*** Opening of Input data ***

(* ===== verification/Lab1.v ===== *)
(** * The shared counter of lab1 (lab1/prac_pthread.cpp)

    Ten threads increment a shared counter without a lock. *)
From S2P Require Import Prelude.
Local Open Scope Z_scope.

Module Lab1.

Definition NUM_THREAD : nat := 10.
Definition NUM_INCREASE : Z := 10000000.

(** [cnt_global++] is a load and a store. *)
Inductive pc :=
| Head (i cnt_local : Z)            (* line 12 *)
| Store (i cnt_local reg : Z)       (* line 13, after the load *)
| Returned (cnt_local : Z).         (* line 17 *)

Record state := mkState { cnt_global : Z; thread : nat -> pc }.

Definition init : state := mkState 0 (fun _ => Head 0 0).

(** Lines 9-19 for a loop of [num] rounds. *)
Definition ThreadFunc_step (num : Z) (t : nat) (s : state) : option state :=
  match thread s t with
  | Head i l =>
      Some (if i <? num then mkState (cnt_global s) (upd (thread s) t (Store i l (cnt_global s)))
            else mkState (cnt_global s) (upd (thread s) t (Returned l)))
  | Store i l reg => Some (mkState (s32 (reg + 1)) (upd (thread s) t (Head (i + 1) (l + 1))))
  | Returned _ => None
  end.

Definition step (T : nat) (num : Z) (s s' : state) : Prop :=
  exists t, (t < T)%nat /\ ThreadFunc_step num t s = Some s'.

Definition rounds (p : pc) : Z :=
  match p with Head i _ => i | Store i _ _ => i | Returned l => l end.

(** Rounds and local counter agree, and no register holds more than all
    threads have stored. *)
Record inv (T : nat) (num : Z) (s : state) : Prop := Inv {
  inv_cnt : 0 <= cnt_global s <= tsum T (fun t => rounds (thread s t));
  inv_pc : forall t, match thread s t with
    | Head i l => 0 <= i <= num /\ l = i
    | Store i l reg => 0 <= i < num /\ l = i /\ 0 <= reg <= tsum T (fun t => rounds (thread s t))
    | Returned l => l = num
    end
}.

Section counter.
Context (T : nat) (num : Z) (Hnum : 0 <= num) (Hsmall : Z.of_nat T * num <= INT_MAX).

Lemma rounds_bound s :
  (forall t, 0 <= rounds (thread s t) <= num) -> tsum T (fun t => rounds (thread s t)) <= INT_MAX.
Proof using Hsmall.
  intros H. assert (tsum T (fun t => rounds (thread s t)) <= Z.of_nat T * num); [|lia].
  clear Hsmall. induction T as [|T' IH]; [done|]. rewrite tsum_S. specialize (H T'). lia.
Qed.

Lemma inv_rounds s : inv T num s -> forall t, 0 <= rounds (thread s t) <= num.
Proof using Hnum.
  intros [_ H] t. specialize (H t). destruct (thread s t); simpl; lia.
Qed.

Lemma lab1_step_inv s s' : inv T num s -> step T num s s' -> inv T num s'.
Proof using Hnum Hsmall.
  intros I (t & Ht & Hst). pose proof (inv_rounds s I) as Hr. pose proof (rounds_bound s Hr) as Hb.
  destruct I as [Hc Hp]. pose proof (Hp t) as Hpt. unfold ThreadFunc_step in Hst.
  set (R := tsum T (fun k => rounds (thread s k))) in *.
  assert (forall x, tsum T (fun k => rounds (upd (thread s) t x k)) = R - rounds (thread s t) + rounds x) as Hsum.
  { intros x. rewrite (tsum_change T (fun k => rounds (thread s k)) _ t Ht); [by rewrite upd_eq|].
    intros k Hk. by rewrite upd_ne. }
  destruct (thread s t) as [i l|i l reg|l] eqn:E; [| |done]; simplify_eq.
  - destruct (Z.ltb_spec i num); constructor; simpl; rewrite ?Hsum; simpl; try lia;
      intros k; destruct (decide (t = k)) as [<-|Hne]; rewrite ?upd_eq, ?upd_ne by done; try lia;
      specialize (Hp k); destruct (thread s k); lia.
  - assert (R - i + num <= INT_MAX) as Hroom.
    { specialize (Hsum (Returned num)) as Hfull. cbn [rounds] in Hfull. rewrite <- Hfull. apply (rounds_bound (mkState 0 (upd (thread s) t (Returned num)))).
      intros k. simpl. upd_cases; [simpl; lia|apply Hr]. }
    assert (s32 (reg + 1) = reg + 1) as Hs by (apply s32_small; unfold INT_MAX in *; lia).
    constructor; simpl; rewrite ?Hsum, ?Hs; simpl; try lia.
    intros k. destruct (decide (t = k)) as [<-|Hne]; rewrite ?upd_eq, ?upd_ne by done; try lia.
    specialize (Hp k). destruct (thread s k); lia.
Qed.
Lemma lab1_init_inv : inv T num init.
Proof using Hnum.
  constructor; simpl; [|intros; lia]. rewrite (tsum_const T _ 0) by done. lia.
Qed.

(** without the lock the final count never exceeds
    [NUM_THREAD * NUM_INCREASE], and every thread returns its own number of
    rounds. *)
Theorem lab1_upper_bound s :
  rtc (step T num) init s -> (forall t, (t < T)%nat -> exists l, thread s t = Returned l) ->
  0 <= cnt_global s <= Z.of_nat T * num /\ forall t, (t < T)%nat -> thread s t = Returned num.
Proof using Hnum Hsmall.
  intros Hr Hend. assert (inv T num s) as [Hc Hp]
    by (eapply rtc_invariant; [apply lab1_init_inv|intros ? ?; apply lab1_step_inv|done]).
  assert (forall t, (t < T)%nat -> thread s t = Returned num) as Hall.
  { intros t Ht. destruct (Hend t Ht) as [l E]. specialize (Hp t). rewrite E in Hp. congruence. }
  split; [|done]. rewrite (tsum_const T _ num) in Hc; [done|]. intros t Ht. by rewrite Hall.
Qed.
End counter.

(** a lost update: when two threads load the counter before either of them
    stores it, both rounds are counted locally and the shared counter
    advances by one only. *)
Theorem lab1_lost_update num s t u i j l l' :
  t <> u -> thread s t = Head i l -> thread s u = Head j l' -> i < num -> j < num ->
  exists s1 s2 s3 s4, ThreadFunc_step num t s = Some s1 /\ ThreadFunc_step num u s1 = Some s2 /\
    ThreadFunc_step num t s2 = Some s3 /\ ThreadFunc_step num u s3 = Some s4 /\
    cnt_global s4 = s32 (cnt_global s + 1) /\
    thread s4 t = Head (i + 1) (l + 1) /\ thread s4 u = Head (j + 1) (l' + 1).
Proof.
  intros Hne Ht Hu Hi Hj. eexists _, _, _, _. unfold ThreadFunc_step.
  rewrite Ht, (proj2 (Z.ltb_lt i num) Hi). split; [reflexivity|]. simpl.
  rewrite upd_ne, Hu, (proj2 (Z.ltb_lt j num) Hj) by done. split; [reflexivity|]. simpl.
  rewrite upd_ne, upd_eq by done. split; [reflexivity|]. simpl.
  rewrite upd_ne, upd_eq by done. split; [reflexivity|]. simpl.
  split; [done|]. by rewrite (upd_ne _ u t), !upd_eq by done.
Qed.

Lemma lab1_lost_update_witness :
  exists s1 s2 s3 s4, ThreadFunc_step NUM_INCREASE 0 init = Some s1 /\
    ThreadFunc_step NUM_INCREASE 1 s1 = Some s2 /\ ThreadFunc_step NUM_INCREASE 0 s2 = Some s3 /\
    ThreadFunc_step NUM_INCREASE 1 s3 = Some s4 /\ cnt_global s4 = s32 (0 + 1) /\
    thread s4 0%nat = Head 1 1 /\ thread s4 1%nat = Head 1 1.
Proof. by apply (lab1_lost_update NUM_INCREASE init 0 1 0 0 0 0). Defined.

(** One round of two threads that do not interfere. *)
Fixpoint run (num : Z) (ts : list nat) (s : state) : option state :=
  match ts with [] => Some s | t :: ts' => s' ← ThreadFunc_step num t s; run num ts' s' end.

Lemma run_lab1_rtc T num ts : forall s s',
  Forall (fun t => (t < T)%nat) ts -> run num ts s = Some s' -> rtc (step T num) s s'.
Proof.
  induction ts as [|t ts IH]; intros s s' Hts H; simpl in H; [simplify_eq; constructor|].
  apply Forall_cons in Hts as [Ht Hts]. apply bind_Some in H as (s1 & E & H).
  econstructor; [by exists t|by apply IH].
Qed.

Lemma lab1_upper_bound_witness :
  exists s, rtc (step 2 1) init s /\ 0 <= cnt_global s <= 2 * 1 /\
    forall t, (t < 2)%nat -> thread s t = Returned 1.
Proof.
  destruct (run 1 [0; 1; 0; 1; 0; 1]%nat init) as [s|] eqn:E; [|vm_compute in E; discriminate E].
  assert (rtc (step 2 1) init s) as Hr.
  { apply (run_lab1_rtc 2 1 [0; 1; 0; 1; 0; 1]%nat); [|exact E]. repeat constructor; lia. }
  exists s. split; [exact Hr|]. apply (lab1_upper_bound 2 1); [lia|unfold INT_MAX; lia|exact Hr|].
  simpl in E. injection E as <-. intros t Ht. destruct t as [|[|t]]; [eexists; reflexivity..|lia].
Defined.
End Lab1.
(* ===== verification/Lab2.v ===== *)
(** * The locked counter of lab2 (lab2/prac_mutex_pthread.cpp)

    The program of lab1 with the increment under a mutex. *)
From S2P Require Import Prelude.
Local Open Scope Z_scope.

Module Lab2.

Inductive pc :=
| Lock (i cnt_local : Z)            (* line 14 *)
| Load (i cnt_local : Z)            (* line 15 *)
| Store (i cnt_local reg : Z)       (* line 15, after the load *)
| Unlock (i cnt_local : Z)          (* line 16 *)
| Returned (cnt_local : Z).         (* line 20 *)

Record state := mkState { cnt_global : Z; g_mutex : option nat; thread : nat -> pc }.

Definition init : state := mkState 0 None (fun _ => Lock 0 0).

(** Lines 10-22 for a loop of [num] rounds; a thread that finds the mutex
    taken waits. *)
Definition ThreadFunc_step (num : Z) (t : nat) (s : state) : option state :=
  match thread s t with
  | Lock i l =>
      if i <? num then
        match g_mutex s with
        | None => Some (mkState (cnt_global s) (Some t) (upd (thread s) t (Load i l)))
        | Some _ => None
        end
      else Some (mkState (cnt_global s) (g_mutex s) (upd (thread s) t (Returned l)))
  | Load i l => Some (mkState (cnt_global s) (g_mutex s) (upd (thread s) t (Store i l (cnt_global s))))
  | Store i l reg => Some (mkState (s32 (reg + 1)) (g_mutex s) (upd (thread s) t (Unlock i l)))
  | Unlock i l => Some (mkState (cnt_global s) None (upd (thread s) t (Lock (i + 1) (l + 1))))
  | Returned _ => None
  end.

Definition step (T : nat) (num : Z) (s s' : state) : Prop :=
  exists t, (t < T)%nat /\ ThreadFunc_step num t s = Some s'.

(** The increments a thread has stored. *)
Definition stored (p : pc) : Z :=
  match p with
  | Lock i _ | Load i _ | Store i _ _ => i
  | Unlock i _ => i + 1
  | Returned l => l
  end.

Definition holds (p : pc) : bool :=
  match p with Load _ _ | Store _ _ _ | Unlock _ _ => true | _ => false end.

Record inv (T : nat) (num : Z) (s : state) : Prop := Inv {
  inv_cnt : cnt_global s = tsum T (fun t => stored (thread s t));
  inv_owner : forall t, holds (thread s t) = true -> g_mutex s = Some t;
  inv_pc : forall t, match thread s t with
    | Lock i l => 0 <= i <= num /\ l = i
    | Load i l | Unlock i l => 0 <= i < num /\ l = i
    | Store i l reg => 0 <= i < num /\ l = i /\ reg = cnt_global s
    | Returned l => l = num
    end
}.

Section counter.
Context (T : nat) (num : Z) (Hnum : 0 <= num) (Hsmall : Z.of_nat T * num <= INT_MAX).

Lemma stored_bound (th : nat -> pc) k :
  (forall t, 0 <= stored (th t) <= num) -> (k <= T)%nat ->
  0 <= tsum k (fun t => stored (th t)) <= Z.of_nat k * num.
Proof using Hnum.
  intros H. induction k as [|k IH]; intros Hk; [done|]. rewrite tsum_S. specialize (H k). lia.
Qed.

Lemma lab2_init_inv : inv T num init.
Proof using Hnum.
  constructor; simpl; [|done|intros; lia]. rewrite (tsum_const T _ 0) by done. lia.
Qed.

Lemma lab2_inv_step s s' : inv T num s -> step T num s s' -> inv T num s'.
Proof using Hnum Hsmall.
  intros [Hc Ho Hp] (t & Ht & Hst). pose proof (Hp t) as Hpt. unfold ThreadFunc_step in Hst.
  assert (forall k, 0 <= stored (thread s k) <= num) as Hr.
  { intros k. specialize (Hp k). destruct (thread s k); simpl; lia. }
  assert (forall x, tsum T (fun k => stored (upd (thread s) t x k)) =
    tsum T (fun k => stored (thread s k)) - stored (thread s t) + stored x) as Hsum.
  { intros x. rewrite (tsum_change T (fun k => stored (thread s k)) _ t Ht); [by rewrite upd_eq|].
    intros k Hk. by rewrite upd_ne. }
  assert (forall k, holds (thread s t) = true -> k <> t -> holds (thread s k) = false) as Hex.
  { intros k Hh Hne. apply Ho in Hh. destruct (holds (thread s k)) eqn:E; [|done].
    apply Ho in E. congruence. }
  destruct (thread s t) as [i l|i l|i l reg|i l|l] eqn:E; [| | | |done].
  - destruct (Z.ltb_spec i num); [destruct (g_mutex s) eqn:Em; [done|]|]; simplify_eq;
      (constructor; simpl; [rewrite Hsum; simpl; lia|..]);
      intros k; destruct (decide (t = k)) as [<-|Hne]; rewrite ?upd_eq, ?upd_ne by done; simpl; try done;
      try lia; try (apply Hp); intros Hk; apply Ho in Hk; congruence.
  - simplify_eq. constructor; simpl; [rewrite Hsum; simpl; lia|..]; intros k;
      destruct (decide (t = k)) as [<-|Hne]; rewrite ?upd_eq, ?upd_ne by done; simpl; try lia; auto.
    + intros _. apply Ho. by rewrite E.
    + specialize (Hp k). destruct (thread s k); auto.
  - simplify_eq. destruct Hpt as (Hi & -> & ->).
    assert (s32 (cnt_global s + 1) = cnt_global s + 1) as Hs.
    { pose proof (stored_bound (upd (thread s) t (Returned num)) T) as Hb. rewrite Hsum in Hb.
      simpl in Hb. rewrite <- Hc in Hb.
      pose proof (stored_bound (thread s) T Hr ltac:(lia)). rewrite <- Hc in *.
      apply s32_small. unfold INT_MAX in *.
      destruct Hb; [|lia|lia]. intros k. upd_cases; [simpl; lia|apply Hr]. }
    constructor; simpl; rewrite ?Hs; [rewrite Hsum; simpl; lia|..]; intros k;
      destruct (decide (t = k)) as [<-|Hne]; rewrite ?upd_eq, ?upd_ne by done; simpl; try lia; auto.
    + intros _. apply Ho. by rewrite E.
    + specialize (Hp k). specialize (Hex k eq_refl ltac:(done)).
      destruct (thread s k); simpl in Hex; try done; auto.
  - simplify_eq. constructor; simpl; [rewrite Hsum; simpl; lia|..]; intros k;
      destruct (decide (t = k)) as [<-|Hne]; rewrite ?upd_eq, ?upd_ne by done; simpl; try lia; auto.
    + intros Hk. by rewrite (Hex k eq_refl) in Hk by done.
    + apply Hp.
Qed.

(** with the mutex the final count is exactly
    [NUM_THREAD * NUM_INCREASE]. *)
Theorem lab2_exact_count s :
  rtc (step T num) init s -> (forall t, (t < T)%nat -> exists l, thread s t = Returned l) ->
  cnt_global s = Z.of_nat T * num.
Proof using Hnum Hsmall.
  intros Hr Hend. assert (inv T num s) as [-> _ Hp]
    by (eapply rtc_invariant; [apply lab2_init_inv|intros ? ?; apply lab2_inv_step|done]).
  apply tsum_const. intros t Ht. destruct (Hend t Ht) as [l E]. specialize (Hp t).
  rewrite E in *. simpl. congruence.
Qed.
End counter.

Fixpoint run (num : Z) (ts : list nat) (s : state) : option state :=
  match ts with [] => Some s | t :: ts' => s' ← ThreadFunc_step num t s; run num ts' s' end.

Lemma run_lab2_rtc T num ts : forall s s',
  Forall (fun t => (t < T)%nat) ts -> run num ts s = Some s' -> rtc (step T num) s s'.
Proof.
  induction ts as [|t ts IH]; intros s s' Hts H; simpl in H; [simplify_eq; constructor|].
  apply Forall_cons in Hts as [Ht Hts]. apply bind_Some in H as (s1 & E & H).
  econstructor; [by exists t|by apply IH].
Qed.

Lemma lab2_exact_count_witness :
  exists s, rtc (step 2 1) init s /\ cnt_global s = 2.
Proof.
  destruct (run 1 [0; 0; 0; 0; 1; 0; 1; 1; 1; 1]%nat init) as [s|] eqn:E;
    [|vm_compute in E; discriminate E].
  assert (rtc (step 2 1) init s) as Hr.
  { apply (run_lab2_rtc 2 1 [0; 0; 0; 0; 1; 0; 1; 1; 1; 1]%nat); [|exact E]. repeat constructor; lia. }
  exists s. split; [exact Hr|]. apply (lab2_exact_count 2 1); [lia|unfold INT_MAX; lia|exact Hr|].
  simpl in E. injection E as <-. intros t Ht. destruct t as [|[|t]]; [eexists; reflexivity..|lia].
Defined.
End Lab2.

*** Close of Input data ***

Show the lines of the records above that mention "Theorem".

Response to the exercise:
Theorem lab1_upper_bound s :
Theorem lab1_lost_update num s t u i j l l' :
Theorem lab2_exact_count s :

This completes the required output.